*** Opening Data to process ***
(** Before [csize + 1] bytes without a newline, the start offset never gets
    past them. *)
Lemma dispatch_loop_before_long_line csize file a :
  0 < csize -> len (contents file) < 2 ^ 63 ->
  0 <= a -> a + csize < len (contents file) ->
  (forall p, a <= p <= a + csize -> index (contents file) p ≠ Some nl) ->
  forall fuel s, -1 <= s <= a ->
    dispatch_loop fuel csize file (len (contents file)) s = None.
Proof.
  intros Hc Hov Ha Hlt Hno fuel.
  induction fuel as [|fuel IH]; intros s Hs; [done|].
  rewrite dispatch_loop_unfold.
  destruct (Z.ltb_spec s (len (contents file))); [|lia].
  unfold next_start.
  rewrite add64_in_range by (unfold in_int64; lia).
  destruct (Z.gtb_spec (s + csize) (len (contents file))); [lia|].
  destruct (findNextLineBoundary_spec file (s + csize)) as (Hb & Hnl & _); [lia|].
  rewrite IH; [done|].
  split; [lia|].
  destruct (decide (findNextLineBoundary file (s + csize) <= a)) as [|Hgt]; [done|].
  exfalso. apply (Hno (findNextLineBoundary file (s + csize))); [lia|].
  apply Hnl. lia.
Qed.

Lemma dispatch_loop_at_size fuel csize file chunks :
  dispatch_loop fuel csize file (len (contents file)) (len (contents file)) = Some chunks ->
  chunks = [].
Proof.
  destruct fuel as [|fuel]; [done|]. rewrite dispatch_loop_unfold.
  destruct (Z.ltb_spec (len (contents file)) (len (contents file))); [lia|].
  by intros [= <-].
Qed.

(** Whenever the loop ends, the ranges it handed out are aligned. *)
Lemma dispatch_loop_ends_aligned csize file :
  0 < csize -> len (contents file) + csize < 2 ^ 63 ->
  forall fuel s chunks,
    0 <= s <= len (contents file) ->
    dispatch_loop fuel csize file (len (contents file)) s = Some chunks ->
    aligned (contents file) csize s chunks.
Proof.
  intros Hc Hov fuel. induction fuel as [|fuel IH]; intros s chunks Hs; [done|].
  rewrite dispatch_loop_unfold.
  destruct (Z.ltb_spec s (len (contents file))) as [Hlt|Hge].
  2:{ intros [= <-]. assert (s = len (contents file)) as -> by lia. constructor. }
  unfold next_start.
  rewrite add64_in_range by (unfold in_int64; lia).
  destruct (Z.gtb_spec (s + csize) (len (contents file))) as [Hgt|Hle].
  - rewrite findNextLineBoundary_at_size.
    destruct (dispatch_loop fuel _ _ _ _) as [rest|] eqn:E; [|done].
    apply dispatch_loop_at_size in E as ->. intros [= <-].
    apply aligned_last; lia.
  - destruct (decide (s + csize = len (contents file))) as [Heq|Hne].
    + rewrite Heq, findNextLineBoundary_at_size.
      destruct (dispatch_loop fuel _ _ _ _) as [rest|] eqn:E; [|done].
      apply dispatch_loop_at_size in E as ->. intros [= <-].
      apply aligned_last; lia.
    + destruct (findNextLineBoundary_spec file (s + csize)) as (Hb & Hnl & Hno); [lia|].
      destruct (dispatch_loop fuel _ _ _ _) as [rest|] eqn:E; [|done].
      intros [= <-].
      destruct (decide (findNextLineBoundary file (s + csize) <= s)) as [Hback|Hfwd].
      * rewrite dispatch_loop_window in E; [done|done|done|lia|lia|].
        intros p Hp. apply Hno. lia.
      * apply (aligned_cons _ _ s (findNextLineBoundary file (s + csize)));
          [lia|lia|lia|apply Hnl; lia|exact Hno|].
        apply IH; [lia|exact E].
Qed.

Lemma aligned_in_bounds d csize s chunks :
  0 < csize -> aligned d csize s chunks ->
  Forall (fun r => 0 <= r.1 < r.2 /\ r.2 <= len d /\ r.2 - r.1 <= csize) chunks.
Proof.
  intros Hc H. induction H as [|s Hs Hl|s s' rest Hs Hl Hs' Hnl Hno H IH].
  - constructor.
  - repeat constructor; simpl; lia.
  - constructor; [simpl; lia|exact IH].
Qed.

(** X2. From an offset inside the file the backward scan returns the offset of
    the last newline at or before it, or -1 when there is none. *)
Theorem findNextLineBoundary_last_newline (file : File) (start : Z) :
  0 <= start < len (contents file) ->
  let r := findNextLineBoundary file start in
  -1 <= r <= start /\
  (r = -1 \/ index (contents file) r = Some nl) /\
  (forall p, r < p <= start -> index (contents file) p ≠ Some nl).
Proof.
  intros Hr. destruct (findNextLineBoundary_spec file start Hr) as (Hb & Hnl & Hno).
  split; [exact Hb|]. split; [|exact Hno].
  destruct (decide (0 <= findNextLineBoundary file start)); [right; auto|left; lia].
Qed.

Lemma findNextLineBoundary_last_newline_witness :
  let r := findNextLineBoundary two_lines 8 in
  -1 <= r <= 8 /\
  (r = -1 \/ index (contents two_lines) r = Some nl) /\
  (forall p, r < p <= 8 -> index (contents two_lines) p ≠ Some nl).
Proof.
  apply (findNextLineBoundary_last_newline two_lines 8).
  vm_compute. split; congruence.
Defined.

(** X3. At a negative offset and at or past the end of the file the read
    fails and the scan returns the offset it was given; and scanning again
    from a returned offset returns that offset. *)
Theorem findNextLineBoundary_idempotent (file : File) (start : Z) :
  (start < 0 \/ len (contents file) <= start ->
   findNextLineBoundary file start = start) /\
  findNextLineBoundary file (findNextLineBoundary file start)
  = findNextLineBoundary file start.
Proof.
  split; [apply findNextLineBoundary_outside|apply findNextLineBoundary_fixed].
Qed.

Lemma findNextLineBoundary_idempotent_witness :
  findNextLineBoundary two_lines 14 = 14 /\
  findNextLineBoundary two_lines (findNextLineBoundary two_lines 8)
  = findNextLineBoundary two_lines 8.
Proof.
  destruct (findNextLineBoundary_idempotent two_lines 14) as [H _].
  split.
  - apply H. right. vm_compute. congruence.
  - apply (findNextLineBoundary_idempotent two_lines 8).
Defined.

(** X4. When [Stat] succeeds and the file holds [csize + 1] consecutive bytes
    without a newline, that is a line longer than the chunk size, the
    dispatch loop never ends: the start offset never gets past these bytes,
    and the concurrent run on an uncancelled context does not return,
    whatever the fuel. *)
Theorem long_line_never_returns (file : File) (csize a : Z) :
  stat_fails file = false ->
  0 < csize -> len (contents file) < 2 ^ 63 ->
  0 <= a -> a + csize < len (contents file) ->
  (forall p, a <= p <= a + csize -> index (contents file) p ≠ Some nl) ->
  forall fuel,
    dispatch_loop fuel csize file (len (contents file)) 0 = None /\
    lineOrchestrator fuel csize file = OutOfFuel /\
    forall ctx sched, cancelled ctx = false ->
      run fuel csize ctx sched (Some file) true = OutOfFuel.
Proof.
  intros Hstat Hc Hov Ha Hlt Hno fuel.
  assert (dispatch_loop fuel csize file (len (contents file)) 0 = None) as H
    by (apply (dispatch_loop_before_long_line csize file a); (done || lia)).
  assert (lineOrchestrator fuel csize file = OutOfFuel) as HO
    by (unfold lineOrchestrator, Stat; rewrite Hstat, H; reflexivity).
  split; [exact H|]. split; [exact HO|].
  intros ctx sched _. unfold run, parseFileWithConcurrency. rewrite HO. reflexivity.
Qed.

Lemma long_line_never_returns_witness :
  run 1000 4 Background (mkSchedule [] [] 0)
      (Some (mkFile (str "a;1.0" ++ [nl] ++ str "abcdef;1.0" ++ [nl]) false)) true
  = OutOfFuel.
Proof.
  refine (proj2 (proj2 (long_line_never_returns
            (mkFile (str "a;1.0" ++ [nl] ++ str "abcdef;1.0" ++ [nl]) false) 4 6
            eq_refl _ _ _ _ _ 1000%nat)) Background (mkSchedule [] [] 0) eq_refl).
  - lia.
  - vm_compute. reflexivity.
  - lia.
  - vm_compute. reflexivity.
  - intros p Hp.
    assert (p = 6 \/ p = 7 \/ p = 8 \/ p = 9 \/ p = 10) as Hcases by lia.
    destruct Hcases as [->|[->|[->|[->| ->]]]]; vm_compute; congruence.
Defined.

(** X5. Whenever the dispatch loop ends, whatever the lengths of the lines,
    the ranges it handed out are aligned, every byte of the file lies in
    some range and every line lies whole in some range. *)
Theorem dispatch_ends_aligned (file : File) (csize : Z) (fuel : nat)
    (chunks : list (Z * Z)) :
  0 < csize ->
  len (contents file) + csize < 2 ^ 63 ->
  dispatch_loop fuel csize file (len (contents file)) 0 = Some chunks ->
  aligned (contents file) csize 0 chunks /\
  (forall p, 0 <= p < len (contents file) ->
     exists range, range ∈ chunks /\ range.1 <= p < range.2) /\
  (forall a b, is_line (contents file) a b -> a < b ->
     exists range, range ∈ chunks /\ range.1 <= a /\ b <= range.2).
Proof.
  intros Hc Hov H.
  assert (aligned (contents file) csize 0 chunks) as Hal.
  { apply (dispatch_loop_ends_aligned csize file Hc Hov fuel); [|exact H].
    split; [lia|apply Nat2Z.is_nonneg]. }
  split; [exact Hal|]. split.
  - intros p Hp. by apply (aligned_bytes_covered _ _ _ _ Hal).
  - intros a b Hl Hab. apply (aligned_line_whole _ _ _ _ Hal a b Hl Hab).
    destruct Hl as ((? & ?) & _). lia.
Qed.

Lemma dispatch_ends_aligned_witness :
  aligned (contents two_lines) 8 0 [(0, 8); (5, 13); (13, 14)].
Proof.
  apply (dispatch_ends_aligned two_lines 8 4 [(0, 8); (5, 13); (13, 14)]).
  - lia.
  - vm_compute. reflexivity.
  - vm_compute. reflexivity.
Defined.

(** X6. Whenever the dispatch loop ends, every range handed to a worker is
    non-empty and inside the file: the read returns exactly [end - start]
    bytes and no error, so the worker hands [processChunk] its chunk; it
    never allocates a negative length and never takes an error branch. *)
Theorem dispatched_reads_succeed (file : File) (csize : Z) (fuel : nat)
    (chunks : list (Z * Z)) :
  0 < csize ->
  len (contents file) + csize < 2 ^ 63 ->
  dispatch_loop fuel csize file (len (contents file)) 0 = Some chunks ->
  Forall (fun range =>
            let chunk := take (Z.to_nat (range.2 - range.1))
                           (drop (Z.to_nat range.1) (contents file)) in
            0 <= range.1 < range.2 /\ range.2 <= len (contents file) /\
            len chunk = range.2 - range.1 /\
            ReadAt file (range.2 - range.1) range.1 = (chunk, None) /\
            worker file range = (m ← processChunk chunk; Some (Some m)))
         chunks.
Proof.
  intros Hc Hov H.
  assert (aligned (contents file) csize 0 chunks) as Hal.
  { apply (dispatch_loop_ends_aligned csize file Hc Hov fuel); [|exact H].
    split; [lia|apply Nat2Z.is_nonneg]. }
  apply (aligned_in_bounds _ _ _ _ Hc) in Hal.
  eapply list.Forall_impl; [exact Hal|].
  intros [s e] (Hs & He & _). simpl in *.
  assert (ReadAt file (e - s) s
          = (take (Z.to_nat (e - s)) (drop (Z.to_nat s) (contents file)), None)) as HR
    by (apply ReadAt_range; lia).
  split; [lia|]. split; [lia|]. split; [|split; [exact HR|]].
  - unfold len in *. rewrite length_take, length_drop. lia.
  - destruct (Z.ltb_spec (e - s) 0); [lia|]. rewrite HR. reflexivity.
Qed.

Lemma dispatched_reads_succeed_witness :
  Forall (fun range =>
            let chunk := take (Z.to_nat (range.2 - range.1))
                           (drop (Z.to_nat range.1) (contents two_lines)) in
            0 <= range.1 < range.2 /\ range.2 <= len (contents two_lines) /\
            len chunk = range.2 - range.1 /\
            ReadAt two_lines (range.2 - range.1) range.1 = (chunk, None) /\
            worker two_lines range = (m ← processChunk chunk; Some (Some m)))
         [(0, 8); (5, 13); (13, 14)].
Proof.
  apply (dispatched_reads_succeed two_lines 8 4 [(0, 8); (5, 13); (13, 14)]).
  - lia.
  - vm_compute. reflexivity.
  - vm_compute. reflexivity.
Defined.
*** Closing Data to process ***
Going down from the first line of the entries above, restate each line word for word until the line holding "destruct (Z.gtb_spec (s + csize) (len (contents file))) as" is done.

* **Finished task**
(** Before [csize + 1] bytes without a newline, the start offset never gets
    past them. *)
Lemma dispatch_loop_before_long_line csize file a :
  0 < csize -> len (contents file) < 2 ^ 63 ->
  0 <= a -> a + csize < len (contents file) ->
  (forall p, a <= p <= a + csize -> index (contents file) p ≠ Some nl) ->
  forall fuel s, -1 <= s <= a ->
    dispatch_loop fuel csize file (len (contents file)) s = None.
Proof.
  intros Hc Hov Ha Hlt Hno fuel.
  induction fuel as [|fuel IH]; intros s Hs; [done|].
  rewrite dispatch_loop_unfold.
  destruct (Z.ltb_spec s (len (contents file))); [|lia].
  unfold next_start.
  rewrite add64_in_range by (unfold in_int64; lia).
  destruct (Z.gtb_spec (s + csize) (len (contents file))); [lia|].
  destruct (findNextLineBoundary_spec file (s + csize)) as (Hb & Hnl & _); [lia|].
  rewrite IH; [done|].
  split; [lia|].
  destruct (decide (findNextLineBoundary file (s + csize) <= a)) as [|Hgt]; [done|].
  exfalso. apply (Hno (findNextLineBoundary file (s + csize))); [lia|].
  apply Hnl. lia.
Qed.

Lemma dispatch_loop_at_size fuel csize file chunks :
  dispatch_loop fuel csize file (len (contents file)) (len (contents file)) = Some chunks ->
  chunks = [].
Proof.
  destruct fuel as [|fuel]; [done|]. rewrite dispatch_loop_unfold.
  destruct (Z.ltb_spec (len (contents file)) (len (contents file))); [lia|].
  by intros [= <-].
Qed.

(** Whenever the loop ends, the ranges it handed out are aligned. *)
Lemma dispatch_loop_ends_aligned csize file :
  0 < csize -> len (contents file) + csize < 2 ^ 63 ->
  forall fuel s chunks,
    0 <= s <= len (contents file) ->
    dispatch_loop fuel csize file (len (contents file)) s = Some chunks ->
    aligned (contents file) csize s chunks.
Proof.
  intros Hc Hov fuel. induction fuel as [|fuel IH]; intros s chunks Hs; [done|].
  rewrite dispatch_loop_unfold.
  destruct (Z.ltb_spec s (len (contents file))) as [Hlt|Hge].
  2:{ intros [= <-]. assert (s = len (contents file)) as -> by lia. constructor. }
  unfold next_start.
  rewrite add64_in_range by (unfold in_int64; lia).
  destruct (Z.gtb_spec (s + csize) (len (contents file))) as [Hgt|Hle].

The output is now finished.